A leading medical expert has painted a grim scenario for the COVID-19 situation in Thailand over the next 30 days if people do not follow the advice to stay at home.

Professor Dr. Prasit Wattanapa, dean of the Faculty of Medicine at Siriraj Hospital, said the exponential jump in the number of infection cases is posing grave concern.

Dr. Prasit is one of the well-respected medical experts who have been advising Prime Minister Prayut Chan-o-cha on measures to deal with the coronavirus pandemic.

 

He noted that during January and February, the rate of infections was stable, at about 40.  In March, however, infections jumped, largely due to two clusters, namely those linked to the Lumpini boxing stadium and those associated with entertainment venues.

The world is divided into two groups of nations. The first comprises most countries in Europe, where the contagion is out of control, and the other group comprises countries where the virus is now under control, which include South Korea, Japan, Singapore and Hong Kong.

 

The “Golden Period” means the period when infections exceed 100, the tipping point to determine which country will end up which group.

The countries where infections are beyond control are those which record a jump in new infections of between 100 and 200 within three days, compared to five days for countries which manage to contain the virus spread.

 

In the case of Thailand, Dr. Prasit said the rate of new infections is now between 100 and 200 in 3.5 days, which means that there is a likelihood that Thailand will fall into the first group.

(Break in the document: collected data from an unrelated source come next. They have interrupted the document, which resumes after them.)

(** A failed read request does not drop its message: the next write
    transaction sends the stale read again in front of its own message. *)
Theorem i2c_failed_request_resent {K : Kernel} {KOK : KernelOk K}
    (w : world) (slave n slave' : Z) (bs : list Z) :
  ready w -> 0 <= n < I2C_BLOCK_MAX -> Z.of_nat (length bs) < I2C_BLOCK_MAX ->
  forall e k', k_rdwr [KRead slave n] (kernel w) = (inl e, k') ->
  exists w', (requestFrom slave n true;;
              beginTransmission slave';; write_buf bs;; endTransmission true) w =
      (Ok (succeeded (k_rdwr [KRead slave n; KWrite slave' bs] k').1), w') /\
    kernel w' = (k_rdwr [KRead slave n; KWrite slave' bs] k').2.
Proof.
  intros Hr Hn Hl e k' Hk. pose proof (ready_txempty w Hr) as Hte.
  destruct (request_stop w None slave n Hr Hn) as (w1 & _ & H1). cbn [ks_of app] in H1.
  rewrite Hk in H1. destruct H1 as (H1 & Hk1 & _ & _ & Hb1 & Hs1 & Hm1 & Ht1).
  rewrite (proj1 (proj2 (proj2 Hr))) in Hm1. cbn in Hm1. rewrite <- Ht1 in Hte.
  destruct (begin_write_after w1 (mk_msg slave true n Rx) slave' bs) as (w2 & H2 & Hw2); [done..|].
  destruct Hw2 as ([] & Hs2 & Hm2 & Hc2 & Hk2).
  rewrite (M_bind_ok _ _ _ _ _ _ _ _ H1). rewrite <- Hk1, <- Hk2.
  destruct (end_stop_any w2 [KRead slave n; KWrite slave' bs]) as (w3 & H3 & Hk3); [done|done| | | |].
  - by rewrite Hm2.
  - rewrite Hm2. cbn. by rewrite (to_kmsg_tx _ slave' bs).
  - apply Forall_singleton. destruct b_rx0. unfold I2C_BLOCK_MAX in *. lia.
  - exists w3. split; [|done].
    unfold mbind, M_bind in H2 |- *. destruct (beginTransmission slave' w1) as [[[]|] w']; [|done].
    destruct (write_buf bs w') as [[c|] w'']; [|done]. injection H2 as -> ->. done.
Qed.

Lemma i2c_failed_request_resent_witness :
  exists w', (requestFrom 127 4 true;;
              beginTransmission 80;; write_buf [1];; endTransmission true) demo_world = (Ok false, w') /\
    kernel w' = [[KRead 127 4; KWrite 80 [1]]; [KRead 127 4]].
Proof.
  apply (i2c_failed_request_resent demo_world 127 4 80 [1] demo_ready) with (e := 121); done.
Defined.

(** Opening a closed master with any mode but [NotOpen] leaves it in one
    of two states: open in that mode and idle with empty queues, which is when
    [open] returns true, or closed again (the device node cannot be opened, or
    the adapter does not offer plain I2C transfers), when it returns false; the
    descriptor is never leaked. *)
Theorem i2c_open_ready_or_closed {K : Kernel} (w : world) (mode : Z) :
  closed w -> mode <> NotOpen ->
  exists b w', open mode w = (Ok b, w') /\ is_open w' = b /\
    (if b then ready w' /\ openMode (dev (i2c w')) = mode else closed w' /\ fd (i2c w') = -1).
Proof. apply open_ready. Qed.

Lemma i2c_open_ready_or_closed_witness :
  exists b w', open ReadWrite (@new demo_kernel (replicate 32 0) (replicate 32 0) 0 []) = (Ok b, w') /\
    is_open w' = b /\
    (if b then ready w' /\ openMode (dev (i2c w')) = ReadWrite else closed w' /\ fd (i2c w') = -1).
Proof.
  apply i2c_open_ready_or_closed; [|done]. constructor; try done; constructor; cbn; lia.
Defined.

End I2cDev.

If this situation is allowed to continue, with people insisting on living as normal and not staying at home, the new infection rate in Thailand will jump by 33% per day. At this rate, infections in Thailand will soar to 351,948 by April 15th.  There will be 52,792 patients in hospital, including 17,597 in intensive care units, and 7,039 fatalities.

 

If everyone stays at home, however, the infection rate will not exceed 20% and, by April 15th, there will be about 24,269 infections “which is our target now,” he said. We could expect to have 3,640 patients in hospital, including 1,213 in ICU and 485 fatalities.

He noted that 17,597 people requiring in-patient treatment will be beyond the capacity of the health system.  The severe cases, whose lung function has been severely impacted by the virus, need life-support equipment and Thailand will become a “second Italy”, where doctors will have to decide whom to treat first.